According to Iraqis inside the city, at least 60% of Fallujah was totally with the site, and eight months after the attack entire city districts were still without electricity and water. In the city settled the Israeli style “checkpoints”, prohibiting entry to anyone who did not live within the locality. Of course non-embedded media in the Army were not admitted to the city.

Update: Since the publication of these stories happening in Iraq have followed countless incidents involving illegal weapons and tactics used by the U.S. military.

During ‘Operation Spear’, of June 17, 2005, US-led forces attacked the small towns and Karabla Al Qa’im near the Syrian border.
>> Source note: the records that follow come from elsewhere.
(** [scan_once], [JSONObject] and [JSONArray]: the value that [s] starts
    with.  [fuel] bounds the calls in progress. *)
Fixpoint scan_once (fuel : nat) (s : string) {struct fuel} : scanned :=
  match fuel with
  | O => inr too_deep
  | S n =>
      match s with
      | EmptyString => inr expecting_value
      | String c rest =>
          if Ascii.eqb c quote then
            match scanstring rest with
            | inl (text, after) => inl (PStr text, after)
            | inr e => inr e
            end
          else if Ascii.eqb c "{" then
            match skip_whitespace rest with
            | String c' after as inside =>
                if Ascii.eqb c' "}" then inl (PDict [], after)
                else JSONObject n inside []
            | EmptyString => inr expecting_property_name
            end
          else if Ascii.eqb c "[" then
            match skip_whitespace rest with
            | String c' after as inside =>
                if Ascii.eqb c' "]" then inl (PList [], after)
                else JSONArray n inside []
            | EmptyString => inr expecting_value
            end
          else if startswith "null" s then inl (PNone, drop 4 s)
          else if startswith "true" s then inl (PBool true, drop 4 s)
          else if startswith "false" s then inl (PBool false, drop 5 s)
          else if startswith "NaN" s then hooked (parse_constant "NaN") (drop 3 s)
          else if startswith "Infinity" s
               then hooked (parse_constant "Infinity") (drop 8 s)
          else if startswith "-Infinity" s
               then hooked (parse_constant "-Infinity") (drop 9 s)
          else
            match match_number s with
            | Some (literal, true, after) => hooked (parse_float literal) after
            | Some (literal, false, after) => hooked (parse_int literal) after
            | None => inr expecting_value
            end
      end
  end

with JSONObject (fuel : nat) (s : string) (pairs : dict) {struct fuel} : scanned :=
  match fuel with
  | O => inr too_deep
  | S n =>
      match s with
      | EmptyString => inr expecting_property_name
      | String c rest =>
          if Ascii.eqb c quote then
            match scanstring rest with
            | inr e => inr e
            | inl (key, after_key) =>
                match skip_whitespace after_key with
                | EmptyString => inr expecting_colon
                | String colon after_colon =>
                    if Ascii.eqb colon ":" then
                      match scan_once n (skip_whitespace after_colon) with
                      | inr e => inr e
                      | inl (value, after_value) =>
                          let pairs' := dict_set key value pairs in
                          match skip_whitespace after_value with
                          | EmptyString => inr expecting_comma
                          | String c' after =>
                              if Ascii.eqb c' "}" then inl (PDict pairs', after)
                              else if Ascii.eqb c' ","
                                   then JSONObject n (skip_whitespace after) pairs'
                              else inr expecting_comma
                          end
                      end
                    else inr expecting_colon
                end
            end
          else inr expecting_property_name
      end
  end

with JSONArray (fuel : nat) (s : string) (values : list pyval) {struct fuel} : scanned :=
  match fuel with
  | O => inr too_deep
  | S n =>
      match scan_once n s with
      | inr e => inr e
      | inl (value, after_value) =>
          match skip_whitespace after_value with
          | EmptyString => inr expecting_comma
          | String c' after =>
              if Ascii.eqb c' "]" then inl (PList (values ++ [value]), after)
              else if Ascii.eqb c' ","
                   then JSONArray n (skip_whitespace after) (values ++ [value])
              else inr expecting_comma
          end
      end
  end.

(** U+FEFF, in UTF-8. *)
Definition BOM : string :=
  String (ascii_of_nat 239) (String (ascii_of_nat 187) (String (ascii_of_nat 191) EmptyString)).

(** [json.loads(s)] for a [str]: one value, with whitespace around it and
    nothing else.  The interpreter's recursion limit is not modelled:
    [fuel] starts at twice the length of the text and two, and more than
    that changes nothing. *)
Definition loads (s : string) : pyval + string :=
  if startswith BOM s then inr unexpected_bom
  else
    match scan_once (2 * String.length s + 2) (skip_whitespace s) with
    | inr e => inr e
    | inl (value, rest) =>
        match skip_whitespace rest with
        | EmptyString => inl value
        | _ => inr extra_data
        end
    end.

End Decoder.

End json.

(** ** boe_models.py: the error model and the identifier check *)

Module boe_models.

(** [class APIError(BaseModel)]: a pydantic model with four fields. *)
Record APIError : Type := mkAPIError {
  codigo : Z;
  mensaje : string;
  detalles : option string;
  timestamp : Z
}.

(** What a [raise] statement is given in this code base: an exception
    instance, or an instance of the [APIError] model. *)
Inductive raised : Type :=
| Exc (e : exn)
| Model (a : APIError).

Definition not_an_exception : string := "exceptions must derive from BaseException".

(** The statement [raise o].  Python raises [o] when its class derives from
    [BaseException], and [TypeError] otherwise; [APIError] derives from
    pydantic's [BaseModel] only (boe_models.py, line 468). *)
Definition py_raise {A : Type} (o : raised) : result A :=
  match o with
  | Exc e => Raise e
  | Model _ => Raise (TypeError not_an_exception)
  end.

Import re.

(** [r'^(BOE|BORME)-S-\d{4}-\d{1,3}$'] *)
Definition pattern : regex :=
  Seq Bol
   (Seq (Alt (lit "BOE") (lit "BORME"))
    (Seq (lit "-S-")
     (Seq (times 4 Digit)
      (Seq (Chr "-")
       (Seq (between 1 3 Digit) Eol))))).

(** [validate_boe_identifier]: [bool(re.match(pattern, identifier))];
    [wide_digit] as in [re]. *)
Definition validate_boe_identifier (wide_digit : string -> option string)
           (identifier : string) : bool :=
  matches wide_digit pattern identifier.

End boe_models.

Import boe_models.

(** ** http_client.py: BOEHTTPClient *)

Module http_client.

(** An [httpx.Response], as far as the client reads it. *)
Record Response : Type := mkResponse {
  status_code : Z;
  text : string
}.

(** [response.is_success]: a 2xx status; [raise_for_status] raises
    [HTTPStatusError] for every other one. *)
Definition is_success (r : Response) : bool :=
  (200 <=? status_code r) && (status_code r <=? 299).

(** What the executor does to the outside world, in order. *)
Inductive event : Type :=
| Request (attempt : Z)
| Sleep (seconds : Q).

(** An [lxml] element: tag, attributes in document order, the text before
    the first child, the child elements. *)
Inductive element : Type :=
| Element (tag : string) (attrib : list (string * string))
          (text : option string) (children : list element).

Definition tag_of (e : element) : string :=
  match e with Element t _ _ _ => t end.

(** [range(n)] *)
Definition range (n : Z) : list Z := map Z.of_nat (seq 0 (Z.to_nat n)).

Section Client.

(** The client's configuration. *)
Variable max_retries : Z.
Variable retry_delay : Q.

(** The transport: what [self._client.request] does in attempt [attempt],
    a response or an exception. *)
Variable request : Z -> result Response.

(** [str(e)] of the [HTTPStatusError] that [raise_for_status] builds for a
    response; httpx words it. *)
Variable status_error_text : Response -> string.

(** [datetime.now()] *)
Variable now : Z.

(** [json.loads] and [lxml.etree.fromstring]: the parsed value, or the
    text of the [JSONDecodeError] / [XMLSyntaxError] raised. *)
Variable json_loads : string -> pyval + string.
Variable etree_fromstring : string -> element + string.

(** [json.dumps(value, ensure_ascii=False)] *)
Variable json_dumps : pyval -> string.

(** [str(last_exception)] *)
Definition str_last (last_exception : option string) : string :=
  match last_exception with
  | None => "None"
  | Some cause => cause
  end.

(** The operand of the [raise] that follows the loop (lines 180-185). *)
Definition retries_exhausted (last_exception : option string) : APIError :=
  mkAPIError 500 "Error de conexión después de varios reintentos"
             (Some (str_last last_exception)) now.

(** The operand of the [raise] in the [HTTPStatusError] handler
    (lines 172-177). *)
Definition http_error (status : Z) (details : string) : APIError :=
  mkAPIError status ("Error HTTP " ++ str_int status) (Some details) now.

(** The [try] block of one attempt (lines 145-160): the request, then
    [response.raise_for_status()]. *)
Definition try_request (attempt : Z) : result Response :=
  response <- request attempt ;;
  if is_success response then Return response
  else Raise (HTTPStatusError (status_code response) (status_error_text response)).

(** The body of [for attempt in range(self.max_retries + 1)], over the
    attempts still to make; [trace] holds the events so far.  The log
    lines are left out. *)
Fixpoint attempts (todo : list Z) (last_exception : option string)
         (trace : list event) : result Response * list event :=
  match todo with
  | [] => (py_raise (Model (retries_exhausted last_exception)), trace)
  | attempt :: rest =>
      let trace := trace ++ [Request attempt] in
      match try_request attempt with
      | Return response => (Return response, trace)
      | Raise (RequestError cause) =>
          let trace :=
            if attempt <? max_retries
            then trace ++ [Sleep (retry_delay * inject_Z (attempt + 1))]
            else trace in
          attempts rest (Some cause) trace
      | Raise (HTTPStatusError status details) =>
          (py_raise (Model (http_error status details)), trace)
      | Raise e => (Raise e, trace)
      end
  end.

Definition _make_request : result Response * list event :=
  attempts (range (max_retries + 1)) None [].

(** [_xml_to_dict]: the entry a child adds to [child_dict]. *)
Definition add_child (child_dict : dict) (tag : string) (child_data : pyval) : dict :=
  match dict_get tag child_dict with
  | Some existing =>
      let items :=
        match existing with
        | PList items => items
        | _ => [existing]
        end in
      dict_set tag (PList (items ++ [child_data])) child_dict
  | None => dict_set tag child_data child_dict
  end.

(** The attributes of an element, each under its name prefixed with [@]. *)
Definition attributes (attrib : list (string * string)) : dict :=
  fold_left (fun result kv => dict_set ("@" ++ fst kv) (PStr (snd kv)) result)
            attrib [].

(** [element.text.strip()] when [element.text and element.text.strip()]. *)
Definition own_text (text : option string) : option string :=
  match text with
  | None => None
  | Some t => if String.eqb (strip t) "" then None else Some (strip t)
  end.

Fixpoint _xml_to_dict (e : element) : pyval :=
  match e with
  | Element _ attrib text children =>
      let result := attributes attrib in
      match children with
      | [] =>
          PStr (match text with
                | Some t => strip t
                | None => ""
                end)
      | _ :: _ =>
          let child_dict :=
            fold_left (fun cd child => add_child cd (tag_of child) (_xml_to_dict child))
                      children [] in
          let child_dict :=
            match own_text text with
            | Some t => dict_set "text" (PStr t) child_dict
            | None => child_dict
            end in
          PDict (dict_update result child_dict)
      end
  end.

(** The local variable [child_dict] once the children are read. *)
Definition child_dict_of (children : list element) : dict :=
  fold_left (fun cd child => add_child cd (tag_of child) (_xml_to_dict child))
            children [].

(** The operands of the two [raise] statements of [_parse_response]. *)
Definition unsupported_format (accept_format : string) : APIError :=
  mkAPIError 400 ("Formato no soportado: " ++ accept_format) None now.

Definition parse_error (details : string) : APIError :=
  mkAPIError 500 "Error parseando respuesta de la API" (Some details) now.

(** The [try] block of [_parse_response]: what it returns or raises, and
    whether the local name [etree] has been bound by then (only the XML
    branch runs [from lxml import etree]). *)
Definition parse_body (content accept_format : string) : result pyval * bool :=
  if String.eqb accept_format "application/json" then
    (match json_loads content with
     | inl value => Return value
     | inr msg => Raise (JSONDecodeError msg)
     end, false)
  else if String.eqb accept_format "application/xml" then
    (match etree_fromstring content with
     | inl root => Return (_xml_to_dict root)
     | inr msg => Raise (XMLSyntaxError msg)
     end, true)
  else (py_raise (Model (unsupported_format accept_format)), false).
The U.S. warplanes launched a ton of bombs on residential areas, claiming countless have died after ‘militants’, while neighbors and doctors claimed that only civilians were killed.

As in Fallujah, denied access to the city for residents to obtain medical help, while the left of the city that regularly denounced Iraqi civilians became targets of U.S. snipers.

According to a newspaper report from IRIN, Firdos al-Abadi, the Red Crescent Society Iraq, said 7,000 people camped Karabla in the desert outside the city, suffering shortages of food and medical aid, while 150 households were totally destroyed by the U.S. military.

An Iraqi doctor reported that same day that witnessed the ‘crimes in the area west of the country … U.S. troops destroyed one of our hospitals, they burned the whole store of medication, killed patients in the room …, prevented us to help people in Qa’im ‘.

Also as in Fallujah, a doctor from Al Qaim general hospital indicated that whole families were buried under the rubble of their homes, but the medical staff could not reach them because of the American snipers.

Iraqi civilians in Haditha had similar experiences during the ‘Open Market Operations’. They reported that U.S. snipers shot endlessly about anyone on the streets for days, while U.S. and Iraqi forces attacked the homes and detaining any man found inside.

The mainstream media reported the news of the ‘liberation’ of Fallujah, and gave figures on ‘militant insurgents’ dead citing military sources, but no mention civilian casualties, nor the use of strong-arm tactics or illegal munitions employment, which continues being short or lacking in journalism to date, June 2005.